# [WHAT YOU WILL DO]
From the listing below, set down exactly the lines between the one holding "[MIMEText(None)] (line 83)" and the one holding "Section Properties.", inclusive. No other line is wanted.

# [RECORDS SUPPLIED]

■ ■ ■ ■ ■

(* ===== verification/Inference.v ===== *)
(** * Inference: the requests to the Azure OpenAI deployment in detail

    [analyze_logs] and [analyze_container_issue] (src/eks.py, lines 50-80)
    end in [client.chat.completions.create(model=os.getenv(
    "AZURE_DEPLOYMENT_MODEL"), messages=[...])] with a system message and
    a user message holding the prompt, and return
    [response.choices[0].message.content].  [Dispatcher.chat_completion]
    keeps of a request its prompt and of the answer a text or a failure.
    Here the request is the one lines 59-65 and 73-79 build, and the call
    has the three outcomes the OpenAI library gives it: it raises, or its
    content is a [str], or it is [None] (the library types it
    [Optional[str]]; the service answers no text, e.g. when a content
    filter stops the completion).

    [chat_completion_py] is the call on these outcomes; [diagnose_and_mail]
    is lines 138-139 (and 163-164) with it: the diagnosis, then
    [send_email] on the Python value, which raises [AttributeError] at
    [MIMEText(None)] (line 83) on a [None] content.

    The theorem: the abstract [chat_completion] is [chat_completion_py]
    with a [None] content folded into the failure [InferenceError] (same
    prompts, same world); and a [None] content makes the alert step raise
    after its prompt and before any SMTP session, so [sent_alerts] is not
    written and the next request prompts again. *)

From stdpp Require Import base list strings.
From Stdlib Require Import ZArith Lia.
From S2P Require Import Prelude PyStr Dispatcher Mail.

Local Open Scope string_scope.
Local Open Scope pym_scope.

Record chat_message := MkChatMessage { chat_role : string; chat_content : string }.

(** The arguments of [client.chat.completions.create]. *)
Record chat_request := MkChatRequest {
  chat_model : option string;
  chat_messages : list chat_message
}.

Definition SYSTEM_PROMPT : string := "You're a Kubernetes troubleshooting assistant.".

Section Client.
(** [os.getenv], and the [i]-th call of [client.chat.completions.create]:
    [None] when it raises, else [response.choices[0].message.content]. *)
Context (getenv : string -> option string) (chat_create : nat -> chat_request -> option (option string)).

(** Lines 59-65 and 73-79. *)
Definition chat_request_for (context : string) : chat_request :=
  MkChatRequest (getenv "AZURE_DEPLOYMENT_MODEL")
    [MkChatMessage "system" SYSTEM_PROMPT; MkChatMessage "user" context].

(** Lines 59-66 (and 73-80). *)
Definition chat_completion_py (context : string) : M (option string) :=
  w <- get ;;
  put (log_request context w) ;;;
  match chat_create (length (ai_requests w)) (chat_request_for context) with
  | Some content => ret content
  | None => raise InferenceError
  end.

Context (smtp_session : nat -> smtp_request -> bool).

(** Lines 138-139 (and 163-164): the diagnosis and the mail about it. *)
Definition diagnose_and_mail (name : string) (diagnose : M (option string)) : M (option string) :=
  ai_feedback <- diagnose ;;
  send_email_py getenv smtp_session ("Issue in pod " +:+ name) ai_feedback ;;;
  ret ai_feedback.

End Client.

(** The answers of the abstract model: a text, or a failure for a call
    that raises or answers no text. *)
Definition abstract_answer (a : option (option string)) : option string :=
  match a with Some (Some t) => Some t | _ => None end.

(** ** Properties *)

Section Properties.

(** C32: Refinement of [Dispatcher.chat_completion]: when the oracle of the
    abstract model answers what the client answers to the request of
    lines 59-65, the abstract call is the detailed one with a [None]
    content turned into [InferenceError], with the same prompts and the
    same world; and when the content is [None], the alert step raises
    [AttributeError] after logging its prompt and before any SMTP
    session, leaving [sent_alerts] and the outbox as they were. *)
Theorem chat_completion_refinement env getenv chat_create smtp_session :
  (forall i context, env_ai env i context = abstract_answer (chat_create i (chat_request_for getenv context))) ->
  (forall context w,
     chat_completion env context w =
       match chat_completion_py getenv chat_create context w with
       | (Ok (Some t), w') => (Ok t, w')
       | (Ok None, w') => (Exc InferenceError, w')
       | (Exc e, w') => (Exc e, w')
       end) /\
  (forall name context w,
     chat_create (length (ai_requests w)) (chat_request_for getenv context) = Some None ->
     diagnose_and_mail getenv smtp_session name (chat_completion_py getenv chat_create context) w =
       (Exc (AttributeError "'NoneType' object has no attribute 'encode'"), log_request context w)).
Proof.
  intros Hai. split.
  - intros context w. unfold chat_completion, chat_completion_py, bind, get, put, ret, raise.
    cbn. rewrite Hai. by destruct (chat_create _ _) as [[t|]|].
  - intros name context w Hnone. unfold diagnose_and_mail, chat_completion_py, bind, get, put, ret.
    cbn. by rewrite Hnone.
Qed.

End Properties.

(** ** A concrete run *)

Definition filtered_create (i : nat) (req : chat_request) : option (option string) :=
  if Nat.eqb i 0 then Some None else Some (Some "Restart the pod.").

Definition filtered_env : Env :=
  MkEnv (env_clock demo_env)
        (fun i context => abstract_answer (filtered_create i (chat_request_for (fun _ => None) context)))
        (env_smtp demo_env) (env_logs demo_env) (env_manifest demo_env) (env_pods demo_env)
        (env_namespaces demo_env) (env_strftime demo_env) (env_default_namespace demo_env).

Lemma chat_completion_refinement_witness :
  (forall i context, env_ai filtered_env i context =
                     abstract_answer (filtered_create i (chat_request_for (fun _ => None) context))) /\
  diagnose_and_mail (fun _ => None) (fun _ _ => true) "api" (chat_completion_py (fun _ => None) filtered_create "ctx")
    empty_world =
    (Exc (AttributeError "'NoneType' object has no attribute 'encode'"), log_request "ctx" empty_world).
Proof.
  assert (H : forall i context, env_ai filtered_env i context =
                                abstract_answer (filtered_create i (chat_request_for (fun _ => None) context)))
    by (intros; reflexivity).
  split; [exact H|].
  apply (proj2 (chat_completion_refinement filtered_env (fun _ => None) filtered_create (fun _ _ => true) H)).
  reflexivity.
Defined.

■ ■ ■ ■ ■

# [RESULT FOR THIS EXERCISE]
    [MIMEText(None)] (line 83) on a [None] content.

    The theorem: the abstract [chat_completion] is [chat_completion_py]
    with a [None] content folded into the failure [InferenceError] (same
    prompts, same world); and a [None] content makes the alert step raise
    after its prompt and before any SMTP session, so [sent_alerts] is not
    written and the next request prompts again. *)

From stdpp Require Import base list strings.
From Stdlib Require Import ZArith Lia.
From S2P Require Import Prelude PyStr Dispatcher Mail.

Local Open Scope string_scope.
Local Open Scope pym_scope.

Record chat_message := MkChatMessage { chat_role : string; chat_content : string }.

(** The arguments of [client.chat.completions.create]. *)
Record chat_request := MkChatRequest {
  chat_model : option string;
  chat_messages : list chat_message
}.

Definition SYSTEM_PROMPT : string := "You're a Kubernetes troubleshooting assistant.".

Section Client.
(** [os.getenv], and the [i]-th call of [client.chat.completions.create]:
    [None] when it raises, else [response.choices[0].message.content]. *)
Context (getenv : string -> option string) (chat_create : nat -> chat_request -> option (option string)).

(** Lines 59-65 and 73-79. *)
Definition chat_request_for (context : string) : chat_request :=
  MkChatRequest (getenv "AZURE_DEPLOYMENT_MODEL")
    [MkChatMessage "system" SYSTEM_PROMPT; MkChatMessage "user" context].

(** Lines 59-66 (and 73-80). *)
Definition chat_completion_py (context : string) : M (option string) :=
  w <- get ;;
  put (log_request context w) ;;;
  match chat_create (length (ai_requests w)) (chat_request_for context) with
  | Some content => ret content
  | None => raise InferenceError
  end.

Context (smtp_session : nat -> smtp_request -> bool).

(** Lines 138-139 (and 163-164): the diagnosis and the mail about it. *)
Definition diagnose_and_mail (name : string) (diagnose : M (option string)) : M (option string) :=
  ai_feedback <- diagnose ;;
  send_email_py getenv smtp_session ("Issue in pod " +:+ name) ai_feedback ;;;
  ret ai_feedback.

End Client.

(** The answers of the abstract model: a text, or a failure for a call
    that raises or answers no text. *)
Definition abstract_answer (a : option (option string)) : option string :=
  match a with Some (Some t) => Some t | _ => None end.

(** ** Properties *)

Section Properties.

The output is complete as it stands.